Abstract Previous studies have shown that mice treated from birth with heterologous anti-µ antiserum are severely immuno-suppressed with respect to numbers of splenic plaque-forming cells (PFC) to sheep red blood cells (SRBC) in all immunoglobulin classes. In this study we have investigated, using in vitro techniques, the cellular site of the deficit created by anti-µ. The primary PFC response of spleen cells originating from anti-µ-treated mice was completely suppressed in vitro. The response was restored by the addition to the cultures of B cells but not T cells. T cells were derived from normal spleens which had been depleted of B lymphocytes and adherent cells by filtration through cotton wool columns, or by educated thymus cells obtained from the spleens of lethally irradiated mice injected with syngeneic thymocytes and SRBC. Restoration of the PFC response of spleen cells from anti-µ-treated mice by normal B cells suggested that a cellular deficiency rather than an activity process by inhibitory cells was the cause of the imunosuppression. Also, co-culturing spleen cells from normal and suppressed mice did not reveal the presence of inhibitory cells. Spleen cells from x-irradiated mice, injected with bone marrow from anti-µ-suppressed mice, gave rise to PFC cells when cultured with SRBC and normal T cells, suggesting that stem cells giving rise to B cells were not affected by anti-µ treatment.
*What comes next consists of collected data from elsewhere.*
(* ===== verification/Ledger.v ===== *)
(** * The ledger service

    [src/apps/ledger/service/src/ledger.rs]: keys, their expiry, and the
    authorisation of accesses.  Handlers are methods of [LedgerService].  The random
    draws of a handler are arguments: the candidate key ids in the order in which
    they are drawn, and a seed for each use of the encryption libraries.  Protobuf
    decoding of stored bytes, SHA-256, the signer and the conversion of protobuf
    durations are parameters. *)

From S2P Require Import Prelude F64 Policy Budget Crypto AppAttestation Model.

(** ** Messages *)

Record Timestamp := { ts_seconds : Z; ts_nanos : Z }.

Record ProtoDuration := { pd_seconds : Z; pd_nanos : Z }.

Record BlobHeader := {
  bh_blob_id : bytes;
  bh_key_id : bytes;
  bh_access_policy_sha256 : bytes;
  bh_access_policy_node_id : Z
}.

Record CreateKeyRequest := {
  ckr_now : option Timestamp;
  ckr_ttl : option ProtoDuration
}.

Record DeleteKeyRequest := { dkr_public_key : bytes }.

Record DeleteKeyResponse := { }.

Record AuthorizeAccessResponse := {
  aap_encapsulated_key : bytes;
  aap_encrypted_symmetric_key : bytes;
  aap_reencryption_public_key : bytes
}.

Record RevokeAccessRequest := { rar_key_id : bytes; rar_blob_id : bytes }.

Record RevokeAccessResponse := { }.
Similarly, educated thymus cells derived from suppressed mice could provide helper function when reconstituted in vitro with normal B cells. Exposure of normal bone marrow and spleen cells to anti-µ serum prior to passage through syngeneic x-irradiated recipients demonstrated that spleen cells were much more sensitive than were bone marrow cells to suppression by anti-µ antibodies. It is concluded that the target of anti-µ antibody is a µ-chain bearing B cell precursor to the IgM-, IgG-, and IgA-producing cell.